Su obra está compuesta por cinco libros de cuentos (“Lo Amador”, “De gozos y desvelos”, “Quiero es cantar”, “Juego de niños” y “Una siempre es la misma”), cinco novelas (“El patio de los vientos perdidos”, “El vuelo de la paloma”, “Pavana del ángel”, “La ceiba de la memoria” y “Ese silencio”) y un testimonio de época (“Señas particulares”), relato en el cual se cuela la imaginación como manera de hacer justicia y libertad en un mundo mal hecho.

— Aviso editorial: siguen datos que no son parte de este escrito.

(** [while self._running: await asyncio.sleep(2); ..] *)
Fixpoint eviction_loop (rounds : list (Env * (Registry.WorkerInfo → list string))) : P unit :=
  match rounds with
  | [] => Ret tt
  | (env, iter) :: rounds =>
      Suspend (ending (job (Eviction env iter)) (λ o,
        match o with Some _ => eviction_loop rounds | None => Raise end))
  end.

Inductive Client :=
  | Connection (requests : list (option (Env * Message)))
  | Http (e : Event)
  | Sweeper (rounds : list (Env * (Registry.WorkerInfo → list string))).

Definition coroutine (c : Client) : P unit :=
  match c with
  | Connection requests => handle_connection requests
  | Http e => handle_http e
  | Sweeper rounds => eviction_loop rounds
  end.

(** What it asks of the broker, in order. *)
Definition script (c : Client) : list Event :=
  match c with
  | Connection requests => (λ r, Request r.1 r.2) <$> omap id requests
  | Http e => [e]
  | Sweeper rounds => (λ r, Eviction r.1 r.2) <$> rounds
  end.

(** What a coroutine does to the broker between two switches: whole handlers,
    and counting connections. *)
Inductive Deed := Do (e : Event) | Count (n : Z).

Definition perform (d : Deed) (b : Broker) : Broker :=
  match d with Do e => handle e b | Count n => add_connections n b end.

Definition perform_all (ds : list Deed) (b : Broker) : Broker := foldl (flip perform) b ds.

(** A client's deeds so far: its events in order, which a connection may
    break off, and for a connection an arrival before and a departure after
    them. *)
Definition conduct (c : Client) (ds : list Deed) : Prop :=
  ∃ es, es `prefix_of` script c ∧
    ds `prefix_of` match c with
                   | Connection _ => Count 1 :: (Do <$> es) ++ [Count (-1)]
                   | _ => Do <$> es
                   end.
End tasks.
End Serving.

Este universo está construido sobre la convicción de que la literatura en Latinoamérica tiene la obligación de atreverse a nombrar, ya que lo que se siente y se quiere expresar no tiene relación con lo que decimos. Y da palabra, devuelve el ser, a los que Walter Benjamin ha denominados los vencidos, y muestra cómo en cada vida íntima se da una batalla, por inconformidad o por hastío, por rechazo o por aburrimiento. Esa batalla permite que se reconozcan en medio de un mundo que está devastando a la naturaleza, al otro como posibilidad de encuentro y de crecimiento, a las urbes, a las aldeas, a los ríos, a las montañas, a la política misma que perdió la imaginación y que era un elemento de cohesión del ser humano.

Burgos Cantor se propone una lucha contra la desmemoria con el recurso de la invención y de un trabajo riguroso con el lenguaje que le permite revelar el mundo de seres considerados insignificantes y rebelarse contra las tiranías de la fatalidad.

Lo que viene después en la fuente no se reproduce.